* What you have to do *
In how many lines of the material below does the string "constructor" appear? Answer with a single number.

* Dataset excerpts *
(** ** Writing *)

Definition below (s : UserStack) (src : list Z) : UserStack := MkStack (sp s - Z.of_nat (length src)) (src ++ stack_data s).
Lemma below_below s l1 l2 : below (below s l1) l2 = below s (l2 ++ l1).
Proof. unfold below. cbn. rewrite length_app, app_assoc. f_equal. lia. Qed.
Lemma push_ok {E} src s : Z.of_nat (length src) <= sp s → push (E := E) src s = (Ok (), below s src).
Proof. intros Hl. unfold push, mbind, prog_bind, inspect, usub. by rewrite (proj2 (Z.leb_le _ _)). Qed.
Lemma step_ok {S E A B} (m : prog S E A) (k : A → prog S E B) s a s' : m s = (Ok a, s') → (m ≫= k) s = k a s'.
Proof. intros Hm. unfold mbind, prog_bind. by rewrite Hm. Qed.
Lemma push_words_ok {E} ws s : 8 * Z.of_nat (length ws) <= sp s → push_usize_slice (E := E) ws s = (Ok (), below s (words_bytes ws)).
Proof.
  revert s. induction ws as [|w ws IH] using rev_ind; intros s Hl; [unfold below; cbn; by rewrite Z.sub_0_r; destruct s|].
  rewrite length_app in Hl. cbn in Hl. unfold push_usize_slice. rewrite reverse_snoc. cbn [for_each]. unfold mbind at 1, prog_bind at 1.
  rewrite push_ok by (rewrite le_bytes_length; lia). fold (push_usize_slice (E := E) ws). rewrite IH by (cbn [below sp]; rewrite le_bytes_length; lia).
  rewrite below_below, words_bytes_app. done.
Qed.
Lemma push_str_ok {E} t s : Z.of_nat (length t) + 1 <= sp s →
  push_str (E := E) t s = (Ok (sp s - Z.of_nat (length t) - 1), below s (t ++ [0])).
Proof.
  intros Hl. unfold push_str, mbind, prog_bind, gets. rewrite push_ok by (cbn; lia). rewrite push_ok by (cbn; lia). rewrite below_below.
  cbn [below sp]. rewrite length_app. cbn [length]. do 2 f_equal. lia.
Qed.
(** The strings, and where they are *)
Fixpoint texts_bytes (ts : list text) : list Z := match ts with [] => [] | t :: ts => texts_bytes ts ++ t ++ [0] end.
Fixpoint texts_at (top : Z) (ts : list text) : list Z :=
  match ts with [] => [] | t :: ts => let p := top - Z.of_nat (length t) - 1 in p :: texts_at p ts end.
Lemma push_strs_ok {E} ts s : Z.of_nat (length (texts_bytes ts)) <= sp s →
  mapM (push_str (E := E)) ts s = (Ok (texts_at (sp s) ts), below s (texts_bytes ts)).
Proof.
  revert s. induction ts as [|t ts IH]; intros s Hl; [unfold below; cbn; by rewrite Z.sub_0_r; destruct s|].
  cbn [texts_bytes] in Hl. rewrite !length_app in Hl. cbn in Hl. cbn [mapM]. erewrite step_ok by (apply push_str_ok; lia).
  erewrite step_ok by (apply IH; cbn [below sp]; rewrite length_app; cbn; lia).
  rewrite below_below. cbn [texts_at texts_bytes below sp]. rewrite length_app. cbn [length].
  replace (sp s - Z.of_nat (length t + 1)) with (sp s - Z.of_nat (length t) - 1) by lia. done.
Qed.
Lemma texts_at_length top ts : length (texts_at top ts) = length ts.
Proof. revert top. induction ts; intros top; cbn; [done|]. f_equal. auto. Qed.
(** Each pointer has its string, and is within the block. *)
Lemma texts_has mem top ts : has mem (top - Z.of_nat (length (texts_bytes ts))) (texts_bytes ts) →
  Forall2 (λ p t, has mem p (t ++ [0]) ∧ top - Z.of_nat (length (texts_bytes ts)) <= p < top) (texts_at top ts) ts.
Proof.
  revert top. induction ts as [|t ts IH]; intros top Hm; [constructor|]. cbn [texts_bytes texts_at] in *. rewrite !length_app in *. cbn [length] in *.
  apply has_app in Hm as [H1 H2]. set (p := top - Z.of_nat (length t) - 1).
  replace (top - Z.of_nat (length (texts_bytes ts) + (length t + 1))) with (p - Z.of_nat (length (texts_bytes ts))) in * by (unfold p; lia).
  replace (p - Z.of_nat (length (texts_bytes ts)) + Z.of_nat (length (texts_bytes ts))) with p in H2 by lia. constructor; [split; [done|unfold p; lia]|].
  eapply Forall2_impl; [by apply IH|]. intros q u [Hq Hb]. split; [done|]. unfold p in *. lia.
Qed.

* Solved exercise *
2